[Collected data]
───
Lemma apply_event_quiet ev st st' es : apply_event ev st = Ok (st', es) → quiet es.
Proof.
  destruct ev; simpl; repeat case_match; intros; simplify_eq;
    try apply abandon_quiet; repeat constructor.
Qed.

Lemma announce_wake_spec st :
  agent (announce_wake st).1 = agent st
  ∧ pending (announce_wake st).1 = pending st
  ∧ length (announce_wake st).2 ≤ 1
  ∧ quiet (announce_wake st).2.
Proof.
  unfold announce_wake. case_decide; [|case_match]; simpl; split_and!; try done; try lia;
    repeat constructor.
Qed.

(** Dispatches are addressed to the connected session, unless it is gone. *)
Definition addressed (a : RemoteAgentState) (e : Effect) : Prop :=
  match e with
  | Dispatch s _ _ _ _ _ _ => a = Disconnected ∨ session a = Some s
  | _ => True
  end.

Lemma quiet_addressed a es : quiet es → Forall (addressed a) es.
Proof. intros H. eapply Forall_impl; [exact H|]. by intros []. Qed.

Lemma disconnected_addressed es : Forall (addressed Disconnected) es.
Proof. apply Forall_true. intros []; try done. by left. Qed.

Lemma dispatch_loop_addressed s c n q m a :
  session a = Some s → Forall (addressed a) (dispatch_loop s c n q m).2.
Proof.
  intros Ha. revert n m. induction q as [|id q IH]; intros n m; simpl; [constructor|].
  destruct (n <? c)%N; [|constructor]. destruct (m !! id) as [p|]; [|apply IH].
  specialize (IH (n + 1)%N (<[id:=deliver s p]> m)).
  destruct (dispatch_loop _ _ _ _ _) as [[q' m'] es]. constructor; [by right|done].
Qed.

Lemma dispatch_queue_addressed st :
  agent (dispatch_queue st).1 = agent st
  ∧ Forall (addressed (agent st)) (dispatch_queue st).2.
Proof.
  unfold dispatch_queue, connected_remote.
  destruct (agent st) as [|s c|s c] eqn:Ea; [by split; [|constructor]|..];
    pose proof (dispatch_loop_addressed s c (in_flight_for st s) (queue st) (pending st)
      (agent st)) as H; rewrite Ea in H; specialize (H eq_refl);
    by destruct (dispatch_loop _ _ _ _ _) as [[q m] es].
Qed.

Lemma reconcile_addressed st :
  agent (reconcile st).1 = agent st
  ∧ Forall (addressed (agent st)) (reconcile st).2.
Proof.
  unfold reconcile. destruct (dispatch_queue_addressed st) as [Ha Hd].
  destruct (dispatch_queue st) as [st1 es1]. simpl in *.
  destruct (announce_wake_spec st1) as (H1 & _ & _ & H2).
  destruct (announce_wake st1) as [st2 es2]. simpl in *. split; [congruence|].
  apply Forall_app. split; [done|by apply quiet_addressed].
Qed.

Lemma apply_addressed ev now st st' es :
  apply ev now st = (st', Ok es) → Forall (addressed (agent st')) es.
Proof.
  unfold apply. pose proof (expire_quiet now st) as He.
  destruct (expire now st) as [st1 es1]. simpl in He.
  destruct (apply_event ev st1) as [[st2 es2]|] eqn:Ev; [|done].
  destruct (reconcile_addressed st2) as [Ha Hr]. destruct (reconcile st2) as [st3 es3].
  simpl in *. intros [= <- <-]. rewrite Ha, !Forall_app.
  split_and!; auto using quiet_addressed.
  by eapply quiet_addressed, apply_event_quiet.
Qed.

(** Losing the session requeues its work: at most one new effect that no removed
    request pays for, and no dispatch. *)
Lemma disconnect_budget s now st :
  addressed (agent st) (Dispatch s 0 0 0 0 [] None) →
  ∃ st' es, apply (EvDisconnected s) now st = (st', Ok es)
    ∧ agent st' = Disconnected ∧ quiet es
    ∧ length es + 2 * size (pending st') ≤ S (2 * size (pending st)).
Proof.
  simpl. intros Ha. pose proof (expire_budget now st) as Hb.
  pose proof (expire_quiet now st) as He.
  assert (agent (expire now st).1 = agent st) as Hag.
  { unfold expire, expire_iter. by destruct (remove_expired _ _). }
  unfold apply. destruct (expire now st) as [st1 es1]. simpl in *.
  assert (∃ st2, apply_event (EvDisconnected s) st1 = Ok (st2, [])
      ∧ agent st2 = Disconnected ∧ size (pending st2) = size (pending st1))
    as (st2 & E0 & E1 & E2).
  { simpl. case_decide as Hd; eexists; (split; [done|]); simpl.
    - split; [done|]. apply map_size_fmap.
    - split; [|done]. rewrite Hag in *. destruct Ha as [Ha|Ha]; [done|congruence]. }
  simpl in E0. rewrite E0. unfold reconcile, dispatch_queue, connected_remote. rewrite E1.
  destruct (announce_wake_spec st2) as (H1 & H2 & H3 & H4).
  destruct (announce_wake st2) as [st3 es3]. simpl in *.
  eexists _, _. split; [done|]. rewrite length_app, H2, E2, Forall_app.
  split_and!; [congruence|done|done|lia].
Qed.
───
_Exercise directions_
Looking at the entries above, can you reproduce exactly the lines from the one that holds "(announce_wake st).2 ≤ 1" through the one that holds "(** Dispatches are", and only those?

_Exercise answer_
  ∧ length (announce_wake st).2 ≤ 1
  ∧ quiet (announce_wake st).2.
Proof.
  unfold announce_wake. case_decide; [|case_match]; simpl; split_and!; try done; try lia;
    repeat constructor.
Qed.

(** Dispatches are addressed to the connected session, unless it is gone. *)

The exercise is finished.